- Interactive map of Indian Camp Creek Park
- Location: 2679 Dietrich Road Foristell, MO 63348
- Coordinates: 38°52′59″N 90°56′13″W﻿ / ﻿38.883°N 90.937°W
- Area: 603 acres (244 ha)
- Opened: 2006
- Operator: St. Charles County
- Website: https://www.sccmo.org/665/Indian-Camp-Creek-Park

= Indian Camp Creek Park =

Public park in Foristell, Missouri

Indian Camp Creek Park is a public park in Foristell, Missouri. It is located in the northwestern part of St. Charles County and is operated by the St. Charles County Parks Department. It is the county's largest park at 603 acre.

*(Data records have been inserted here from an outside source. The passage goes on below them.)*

Definition decode_tlv (b : bytes) : Result BerError (Tlv * bytes) :=
  match b with
  | [] => Err BerEmpty
  | t :: b' =>
      let tag := b2z t in
      if Z.land tag 0x1F =? 0x1F then Err (BerLongFormTag tag)
      else match b' with
      | [] => Err (BerTruncated MissingLengthByte)
      | l :: _ =>
          let? lh := decode_header b (b2z l) in
          let '(len, header_len) := lh in
          if Z.of_nat (length b) <? Z.of_nat header_len + len
          then Err (BerTruncated ValueShorterThanDeclared)
          else
            let? value := slice b header_len (header_len + Z.to_nat len) in
            let? rest := slice b (header_len + Z.to_nat len) (length b) in
            Ok (mkTlv tag value, rest)
      end
  end.

Definition peek_tag (b : bytes) : Result BerError Z :=
  match b with [] => Err BerEmpty | t :: _ => Ok (b2z t) end.

(** ** Primitive types *)

Definition encode_bool (b : bool) : bytes := encode_tlv TAG_BOOLEAN [if b then xff else x00].

Definition decode_bool_value (value : bytes) : Result BerError bool :=
  match value with
  | [b] => Ok (negb (b2z b =? 0))
  | _ => Err (BerInvalidInteger (BooleanNotOneByte (length value)))
  end.

(** [while x != 0 && x != -1 { bytes.insert(0, x & 0xFF); x >>= 8 }]; an [i64]
    is used up after eight rounds. *)
Fixpoint int_loop (rounds : nat) (x : Z) (acc : bytes) : bytes :=
  match rounds with
  | O => acc
  | S rounds =>
      if negb (x =? 0) && negb (x =? -1)
      then int_loop rounds (Z.shiftr x 8) (z2b (Z.land x 0xFF) :: acc) else acc
  end.

Definition int_to_bytes (n : Z) : bytes :=
  if n =? 0 then [x00]
  else
    let b := int_loop 8 n [] in
    match b with
    | [] => [if 0 <=? n then x00 else xff]
    | b0 :: _ =>
        if (0 <=? n) && negb (Z.land (b2z b0) 0x80 =? 0) then x00 :: b
        else if (n <? 0) && (Z.land (b2z b0) 0x80 =? 0) then xff :: b
        else b
    end.

Definition encode_integer (n : Z) : bytes := encode_tlv TAG_INTEGER (int_to_bytes n).
Definition encode_enumerated (n : Z) : bytes := encode_tlv TAG_ENUMERATED (int_to_bytes n).

(** [n << 8] on [i64] drops the bits shifted out. *)
Definition decode_integer_value (value : bytes) : Result BerError Z :=
  match value with
  | [] => Err (BerInvalidInteger EmptyInteger)
  | b0 :: _ =>
      if (8 <? length value)%nat then Err (BerInvalidInteger (IntegerTooLarge (length value)))
      else
        let n := if negb (Z.land (b2z b0) 0x80 =? 0) then -1 else 0 in
        Ok (foldl (fun n b => Z.lor (as_i64 (Z.shiftl n 8)) (Z.land (b2z b) 0xFF)) n value)
  end.

Definition encode_octet_string (b : bytes) : bytes := encode_tlv TAG_OCTET_STRING b.
Definition encode_string (s : bytes) : bytes := encode_octet_string s.
Definition decode_string_value (value : bytes) : Result BerError bytes :=
  ok_or (from_utf8 value) BerInvalidUtf8.
Definition encode_null : bytes := encode_tlv TAG_NULL [].
Definition encode_sequence (elements : list bytes) : bytes := encode_tlv TAG_SEQUENCE (concat elements).
Definition encode_set (elements : list bytes) : bytes := encode_tlv TAG_SET (concat elements).

(** ** The decoding loop

    [while !rest.is_empty() { let (tlv, remaining) = decode_tlv(rest)?;
    out.push(f(tlv)?); rest = remaining }].  A TLV takes at least two bytes, so
    as many rounds as bytes are enough ([decode_tlvs_unfold]). *)
Fixpoint decode_tlvs_rounds {A} (f : Tlv -> Result BerError A) (rounds : nat) (rest : bytes)
    : Result BerError (list A) :=
  match rest, rounds with
  | [], _ => Ok []
  | _, O => Panic
  | _, S rounds =>
      let? tr := decode_tlv rest in
      let? x := f tr.1 in
      let? xs := decode_tlvs_rounds f rounds tr.2 in
      Ok (x :: xs)
  end.
Definition decode_tlvs {A} (f : Tlv -> Result BerError A) (b : bytes) : Result BerError (list A) :=
  decode_tlvs_rounds f (length b) b.

(** ** Lengths *)

Lemma lor_shiftl_byte n b : Z.lor (Z.shiftl n 8) (b2z b) = 256 * n + b2z b.
Proof.
  pose proof (b2z_range b). rewrite Z.shiftl_mul_pow2 by lia.
  assert (Z.land (n * 2 ^ 8) (b2z b) = 0) as H0; [|pose proof (Z.add_lor_land (n * 2 ^ 8) (b2z b)); lia].
  apply Z.bits_inj'. intros i Hi. rewrite Z.land_spec, Z.bits_0.
  destruct (Z.lt_ge_cases i 8).
  - by rewrite Z.mul_pow2_bits_low by lia.
  - rewrite (Z.bits_above_log2 (b2z b)), andb_false_r; [done|lia|].
    destruct (decide (b2z b = 0)) as [->|]; [simpl; lia|].
    apply Z.log2_lt_pow2; [lia|]. apply (Z.lt_le_trans _ (2 ^ 8)); [lia|].
    apply Z.pow_le_mono_r; lia.
Qed.

Lemma be_fold_of_be l : be_fold l = of_be l.
Proof.
  unfold be_fold. induction l as [|b l IH] using rev_ind; [done|].
  rewrite foldl_app, IH, of_be_snoc. cbn [foldl]. apply lor_shiftl_byte.
Qed.

Lemma land_ff z : Z.land z 0xFF = z mod 256.
Proof. change 0xFF with (Z.ones 8). by rewrite Z.land_ones by lia. Qed.
Lemma shiftr_8 z : Z.shiftr z 8 = z / 256.
Proof. by rewrite Z.shiftr_div_pow2 by lia. Qed.
Lemma z2b_land z : z2b (Z.land z 0xFF) = z2b z.
Proof. rewrite land_ff. apply (inj b2z). rewrite !b2z_z2b. by rewrite Z.mod_mod by lia. Qed.

(** The loop prepends the fewest bytes that hold [n]. *)
Lemma length_bytes_spec rounds n acc :
  0 <= n < 256 ^ Z.of_nat rounds ->
  exists l, length_bytes rounds n acc = l ++ acc /\ of_be l = n /\ (length l <= rounds)%nat
    /\ (forall k, 0 <= k -> n < 256 ^ k -> Z.of_nat (length l) <= k).
Proof.
  revert n acc. induction rounds as [|r IH]; intros n acc Hn.
  { exists []. cbn in Hn. assert (n = 0) as -> by lia. cbn [length app length_bytes]. repeat split; lia. }
  cbn [length_bytes]. rewrite Nat2Z.inj_succ, Z.pow_succ_r in Hn by lia.
  destruct (Z.gtb_spec n 0).
  - rewrite shiftr_8, z2b_land. destruct (IH (n / 256) (z2b n :: acc)) as (l & -> & Hl & Hr & Hmin).
    { split; [apply Z.div_pos; lia|apply Z.div_lt_upper_bound; lia]. }
    exists (l ++ [z2b n]). rewrite <-app_assoc, length_app. repeat split; [|cbn; lia|].
    + rewrite of_be_snoc, Hl, b2z_z2b. pose proof (Z.div_mod n 256). lia.
    + intros k Hk Hnk. destruct (decide (k = 0)) as [->|]; [cbn in Hnk; lia|].
      specialize (Hmin (k - 1)). replace k with (Z.succ (k - 1)) in Hnk by lia.
      rewrite Z.pow_succ_r in Hnk by lia. cbn [length].
      assert (n / 256 < 256 ^ (k - 1)) by (apply Z.div_lt_upper_bound; lia). lia.
  - exists []. assert (n = 0) as -> by lia. cbn [length app]. repeat split; lia.
Qed.

(** ** Decoding a TLV *)

(** Errors after which the caller may read more bytes and retry. *)
Definition incomplete (e : BerError) : bool :=
  match e with BerEmpty | BerTruncated _ => true | _ => false end.

(** Tags of the single-byte form. *)
Definition tag_ok (tag : Z) : Prop := is_u8 tag /\ Z.land tag 0x1F <> 0x1F.
#[global] Instance tag_ok_dec tag : Decision (tag_ok tag).
Proof. unfold tag_ok; apply _. Defined.

Lemma land_7f z : Z.land z 0x7F = z mod 128.
Proof. change 0x7F with (Z.ones 7). by rewrite Z.land_ones by lia. Qed.

Lemma decode_header_app b x l lh :
  decode_header b l = Ok lh -> (2 <= length b)%nat -> decode_header (b ++ x) l = Ok lh.
Proof.
  unfold decode_header. intros H Hb. case_match; [done|]. case_match; [done|].
  case_match; [done|]. destruct (Z.ltb_spec (Z.of_nat (length b)) (2 + Z.land l 127)); [done|].
  rewrite length_app, Nat2Z.inj_add. destruct (Z.ltb_spec (Z.of_nat (length b) + Z.of_nat (length x)) (2 + Z.land l 127)); [lia|].
  rewrite drop_app_le by lia. rewrite take_app_le; [done|]. rewrite length_drop. lia.
Qed.
Lemma decode_header_err_app b x l e :
  decode_header b l = Err e -> incomplete e = false -> decode_header (b ++ x) l = Err e.
Proof.
  unfold decode_header. intros H He. case_match; [done|]. case_match; [done|].
  case_match; [done|]. case_match; [|done]. by injection H as <-.
Qed.
Lemma decode_header_range b l len h :
  0 <= l < 256 -> decode_header b l = Ok (len, h) -> 0 <= len < 2 ^ 32 /\ (2 <= h <= 6)%nat.
Proof.
  unfold decode_header. intros Hl H. case_match; [injection H as <- <-; lia|].
  destruct (Z.eqb_spec (Z.land l 127) 0); [done|]. destruct (Z.gtb_spec (Z.land l 127) 4); [done|].
  case_match; [done|]. injection H as <- <-. rewrite land_7f in *.
  pose proof (Z.mod_pos_bound l 128). rewrite be_fold_of_be.
  pose proof (of_be_range (take (Z.to_nat (l mod 128)) (drop 2 b))) as Hr.
  split; [|lia]. split; [lia|]. apply (Z.lt_le_trans _ _ _ (proj2 Hr)).
  change (2 ^ 32) with (256 ^ 4). apply Z.pow_le_mono_r; [lia|]. rewrite length_take. lia.
Qed.

(** [decode_tlv] on at least two bytes, with the slices resolved. *)
Lemma decode_tlv_unfold t l b :
  decode_tlv (t :: l :: b) =
    if Z.land (b2z t) 0x1F =? 0x1F then Err (BerLongFormTag (b2z t)) else
    let? lh := decode_header (t :: l :: b) (b2z l) in
    if Z.of_nat (length (t :: l :: b)) <? Z.of_nat lh.2 + lh.1
    then Err (BerTruncated ValueShorterThanDeclared)
    else Ok (mkTlv (b2z t) (take (Z.to_nat lh.1) (drop lh.2 (t :: l :: b))),
             drop (lh.2 + Z.to_nat lh.1) (t :: l :: b)).
Proof.
  unfold decode_tlv. case_match; [done|].
  destruct (decode_header _ _) as [[len h]| |] eqn:Eh; [|done|done]. cbn [rbind fst snd].
  destruct (decode_header_range _ _ _ _ (b2z_range l) Eh) as [Hlen Hh].
  destruct (Z.ltb_spec (Z.of_nat (length (t :: l :: b))) (Z.of_nat h + len)); [done|].
  rewrite !slice_Ok by lia. cbn [rbind]. do 2 f_equal; [do 2 f_equal; lia|].
  rewrite take_ge; [done|]. rewrite length_drop. lia.
Qed.

Lemma decode_tlv_Ok_inv b t r :
  decode_tlv b = Ok (t, r) ->
  exists h, b = h ++ tlv_value t ++ r /\ (2 <= length h <= 6)%nat /\ tag_ok (tlv_tag t)
    /\ Z.of_nat (length (tlv_value t)) < 2 ^ 32.
Proof.
  destruct b as [|x [|l b]]; [done|simpl; by case_match|].
  rewrite decode_tlv_unfold. destruct (Z.eqb_spec (Z.land (b2z x) 0x1F) 0x1F) as [|Ht]; [done|].
  destruct (decode_header _ _) as [[len h]| |] eqn:Eh; [|done|done]. cbn [rbind fst snd].
  destruct (decode_header_range _ _ _ _ (b2z_range l) Eh) as [Hlen Hh].
  destruct (Z.ltb_spec (Z.of_nat (length (x :: l :: b))) (Z.of_nat h + len)); [done|].
  intros [= <- <-]. cbn [tlv_tag tlv_value]. exists (take h (x :: l :: b)). repeat split.
  - by rewrite <-drop_drop, !take_drop.
  - rewrite length_take. lia.
  - rewrite length_take. lia.
  - apply b2z_range.
  - apply b2z_range.
  - done.
  - rewrite length_take. lia.
Qed.
Lemma decode_tlv_decreases b t r :
  decode_tlv b = Ok (t, r) -> (length (tlv_value t) + length r + 2 <= length b)%nat.
Proof. intros (h & -> & ? & _)%decode_tlv_Ok_inv. rewrite !length_app. lia. Qed.

(** A complete TLV stays the same when more bytes follow, and so does an error
    that is not a matter of missing bytes. *)
Lemma decode_tlv_app b x t r : decode_tlv b = Ok (t, r) -> decode_tlv (b ++ x) = Ok (t, r ++ x).
Proof.
  destruct b as [|y [|l b]]; [done|simpl; by case_match|]. cbn [app].
  rewrite !decode_tlv_unfold. case_match; [done|].
  destruct (decode_header _ _) as [[len h]| |] eqn:Eh; [|done|done].
  apply (decode_header_app _ x) in Eh as Eh'; [|cbn; lia]. cbn [app] in Eh'. rewrite Eh'. cbn [rbind fst snd].
  destruct (decode_header_range _ _ _ _ (b2z_range l) Eh) as [Hlen Hh].
  change (y :: l :: b ++ x) with ((y :: l :: b) ++ x). set (B := y :: l :: b).
  rewrite length_app, Nat2Z.inj_add.
  destruct (Z.ltb_spec (Z.of_nat (length B)) (Z.of_nat h + len)); [done|].
  destruct (Z.ltb_spec (Z.of_nat (length B) + Z.of_nat (length x)) (Z.of_nat h + len)); [lia|].
  rewrite !drop_app_le by lia. rewrite take_app_le by (rewrite length_drop; lia). by intros [= <- <-].
Qed.
Lemma decode_tlv_err_app b x e :
  decode_tlv b = Err e -> incomplete e = false -> decode_tlv (b ++ x) = Err e.
Proof.
  destruct b as [|y [|l b]]; cbn [app].
  { by intros [= <-]. }
  { simpl. case_match; [done|]. by intros [= <-]. }
  rewrite !decode_tlv_unfold. case_match; [done|].
  destruct (decode_header _ _) as [[len h]|e'|] eqn:Eh; [|intros [= ->] He|done].
  - cbn [rbind]. case_match; [|done]. by intros [= <-].
  - change (y :: l :: b ++ x) with ((y :: l :: b) ++ x). by rewrite (decode_header_err_app _ _ _ _ Eh He).
Qed.
Lemma decode_tlv_no_panic b : decode_tlv b <> Panic.
Proof.
  destruct b as [|y [|l b]]; [done|simpl; by case_match|]. rewrite decode_tlv_unfold. case_match; [done|].
  unfold decode_header. repeat (case_match; try done). all: cbn [rbind]; by repeat case_match.
Qed.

The park opened in 2006, five years after the bulk of its land was donated. It is named for Indian Camp Creek, which meets with Big Creek within the park. The parks department puts much focus on maintaining and emphasizing the environmental heritage of the area.

==Amenities==
The park features about 10 mi of trails, paved and unpaved, for walking, cycling, horseback riding, and inline skating.

Other amenities include an eco-playground, a former silo turned into an observation tower, a nature preserve, camping grounds, a 6 acre fishing pond, and an 18-hole disc golf course.

The remains of a log cabin and the Cannon family cemetery, both from the 1800s, are preserved in the park.